Historic district in Connecticut, United States

The Torringford Street Historic District is a historic district on the eastern side of the city of Torrington, Connecticut, United States. The district includes properties along Torringford Street (Route 183), the main thoroughfare of the Torringford section of the city, between U.S. Route 202 and West Hill Road. The road is one of the oldest in Torrington, and this section is notable for containing a cross-section of well-preserved architecture from the 18th to the mid-20th centuries. The district was listed on the National Register of Historic Places in 1991.

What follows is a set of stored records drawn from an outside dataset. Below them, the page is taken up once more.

#[export] Instance leads_preorder : PreOrder leads_to.
Proof.
  split; [by exists []|]. intros s1 s2 s3 [ops ->] [ops' ->]. exists (ops ++ ops'). unfold attention_run. by rewrite fold_left_app.
Qed.
Lemma leads_step op s : leads_to s (attention_step op s).
Proof. by exists [op]. Qed.
Lemma run_invariant (P : attention_db → Prop) ops s : (∀ op s, P s → P (attention_step op s)) → P s → P (attention_run ops s).
Proof. intros Hop. unfold attention_run. revert s. induction ops as [|op ops IH]; intros s Hs; [done|]. cbn. apply IH. by apply Hop. Qed.

(** ** One step *)

Lemma attention_prepare_cases items action_key selected target_id session token now s t s' :
  prepare items action_key selected target_id owner session token now s = Ok (t, s') →
  ∃ item a, live_action items action_key selected target_id = Ok (item, a) ∧
    s' = s <| an_confirmations := an_confirmations s ++
      [Build_confirmation (sha256_hex token) (ac_key a) owner session selected target_id (now + CONFIRMATION_TTL_SECONDS) None] |>.
Proof.
  unfold prepare_confirmation, _store_confirmation. intros H. tx_inv.
  match goal with Hi : insert _ _ _ = Some _, Hl : Attention.live_action _ _ _ _ _ _ = Ok ?f |- _ => apply insert_some in Hi as [-> _]; destruct f as [item a]; exists item, a end.
  done.
Qed.
(** A live action is the action of its key. *)
Lemma find_live_key items action_key target_id item : _find_live_item hmac_sha256_hex _action_secret items action_key target_id = Ok item →
  ∃ a, action_for_item hmac_sha256_hex _action_secret item = Ok (Some a) ∧ ac_key a = action_key ∧ ac_task a = target_id ∧ ac_blocked a = false.
Proof.
  induction items as [|x items IH]; cbn [_find_live_item]; [done|]. intros (found & Hf & H)%res_bind_ok.
  destruct found as [a|]; [|by apply IH]. destruct (ac_key a == action_key) eqn:Ek; [|by apply IH]. tx_inv. bools. by exists a.
Qed.
Lemma live_action_key items action_key selected target_id item a : live_action items action_key selected target_id = Ok (item, a) →
  ac_key a = action_key ∧ ac_task a = target_id ∧ ac_blocked a = false ∧ listed selected (ac_allowed a) = true.
Proof.
  unfold Attention.live_action, _action_from_item. intros H. tx_inv.
  match goal with Hf : _find_live_item _ _ _ _ _ = Ok _ |- _ => apply find_live_key in Hf as (a' & Ha & ? & ? & ?) end. 
  assert (a' = a) as -> by congruence. by subst.
Qed.

Lemma attention_claim_cases a item_id session selected target_id now s :
  let op := AClaim a item_id session selected target_id now in
  exists_row (λ x, ac_key a == oc_key x) (an_outcomes s) = true ∧ attention_step op s = s ∧
    (commit (claim_outcome a item_id owner session selected target_id now) s).1 = Err AttentionIntegrityError ∨
  exists_row (λ x, ac_key a == oc_key x) (an_outcomes s) = false ∧ (commit (claim_outcome a item_id owner session selected target_id now) s).1 = Ok tt ∧
    attention_step op s = s <| an_outcomes := an_outcomes s ++
      [Build_outcome (ac_key a) owner session item_id (ac_decision_key a) selected target_id (_safe_text (JStr (ac_source_revision a))) os_pending now now] |>.
Proof.
  cbn. unfold commit, claim_outcome, mbind, tx_bind, read, lift, modify, insert, outcome_clash. cbn. fold (exists_row (λ x, ac_key a == oc_key x) (an_outcomes s)).
  change (existsb (λ b, ac_key a == oc_key b) (an_outcomes s)) with (exists_row (λ x, ac_key a == oc_key x) (an_outcomes s)).
  destruct (exists_row _ _); [by left|by right].
Qed.

(** ** What runs keep *)

(** Outcomes are the owner's, one for each key, and stay. *)
Definition taken (key : string) s : Prop := ∃ o, _outcome_row key owner s = Some o.
Definition owned s : Prop := ∀ o, o ∈ an_outcomes s → oc_user o = owner.
Lemma taken_row key s : taken key s ↔ exists_row (λ o, (oc_key o == key) && (oc_user o == owner)) (an_outcomes s) = true.
Proof.
  unfold taken, _outcome_row. rewrite exists_row_spec. split.
  - intros (o & Ho%fetchone_some). eauto.
  - intros (o & Ho & Hp). destruct (fetchone _ _) as [x|] eqn:E; [eauto|]. by rewrite (fetchone_none _ _ _ E Ho) in Hp.
Qed.
Lemma owned_taken key s : owned s → exists_row (λ o, key == oc_key o) (an_outcomes s) = true → taken key s.
Proof.
  intros Ho (o & Hin & Hk)%exists_row_spec. apply taken_row, exists_row_spec. exists o. split; [done|]. bools. by rewrite (Ho o Hin), !bool_decide_true.
Qed.
(** What an outcome says of the call that claimed it. *)
Definition origin o := (oc_key o, oc_user o, oc_session o, oc_item o, oc_decision_key o, oc_action o, oc_target o, oc_revision o, oc_created o).
Lemma outcomes_step op s : an_outcomes (attention_step op s) = an_outcomes s ∨
  (∃ x, oc_user x = owner ∧ an_outcomes (attention_step op s) = an_outcomes s ++ [x]) ∨
  (∃ p f, (∀ o, origin (f o) = origin o) ∧ an_outcomes (attention_step op s) = update p f (an_outcomes s)).
Proof.
  destruct op as [items key selected target session token now|token now|a item_id session selected target now|key status now].
  - left. cbn [attention_step]. destruct (commit_cases (prepare items key selected target owner session token now) s) as [(t & s' & E & ->)|(e & E & ->)]; [|done].
    by apply attention_prepare_cases in E as (item & a & _ & ->).
  - by left.
  - destruct (attention_claim_cases a item_id session selected target now s) as [(_ & -> & _)|(_ & _ & ->)]; [by left|right; left]. by eexists; split; [|reflexivity].
  - right; right. by eexists _, _; split; [|reflexivity].
Qed.
Lemma owned_step op s : owned s → owned (attention_step op s).
Proof.
  unfold owned. intros Ho. destruct (outcomes_step op s) as [-> |[(x & Hx & ->)|(p & f & Hf & ->)]]; [done|..].
  - intros o [Hin|Hin%list_elem_of_singleton]%elem_of_app; [auto|by subst].
  - intros o (o' & Hin & ->)%elem_of_update. destruct (p o'); [|auto]. specialize (Hf o'). injection Hf as _ -> _ _ _ _ _ _ _. auto.
Qed.
(** The row of a key stays the row of the call that claimed it. *)
Definition claimed_by key o s : Prop := ∃ o', _outcome_row key owner s = Some o' ∧ origin o' = origin o.
Lemma claimed_step key o op s : claimed_by key o s → claimed_by key o (attention_step op s).
Proof.
  intros (o' & Ho & He). unfold claimed_by, _outcome_row. destruct (outcomes_step op s) as [-> |[(x & Hx & ->)|(p & f & Hf & ->)]]; [by exists o'|..].
  - exists o'. split; [|done]. by apply fetchone_app_some.
  - exists (if p o' then f o' else o'). split; [|destruct (p o'); [by rewrite Hf|done]]. unfold _outcome_row in Ho.
    rewrite fetchone_update, Ho; [done|]. intros y _. specialize (Hf y). by injection Hf as -> -> _ _ _ _ _ _ _.
Qed.
Lemma owned_leads s s' : leads_to s s' → owned s → owned s'.
Proof. intros [ops ->]. apply run_invariant. intros op s1. apply owned_step. Qed.
Lemma claimed_leads key o s s' : leads_to s s' → claimed_by key o s → claimed_by key o s'.
Proof. intros [ops ->]. apply run_invariant. intros op s1. apply claimed_step. Qed.
Lemma taken_leads key s s' : leads_to s s' → taken key s → taken key s'.
Proof. intros Hl [o Ho]. destruct (claimed_leads key o _ _ Hl) as (o' & Ho' & _); [by exists o|by exists o']. Qed.
Lemma owned_after ops : owned (attention_after ops).
Proof. apply (owned_leads empty_attention); [by exists ops|by intros o ?%elem_of_nil]. Qed.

==Description and history==
The land that makes up the city of Torrington was settled in the 1730s and incorporated as a town in 1740. Its bounds were determined by the colonial legislature in 1732, at which time the route of Torringford Street was also laid out. The area's economy was based on agriculture, and it gained a separate identity from the town center due to geographic separation. A separate church was approved for the Torringford district in 1763 and built in 1768; it has not survived, but its location near West Pearl Street is marked. The area flourished with modest commerce in the mid-19th century, but became economically flat when focus of economic development moved to the town center with the arrival of the railroad in 1849. The area has remained largely agricultural since then, with some residential subdivision taking place.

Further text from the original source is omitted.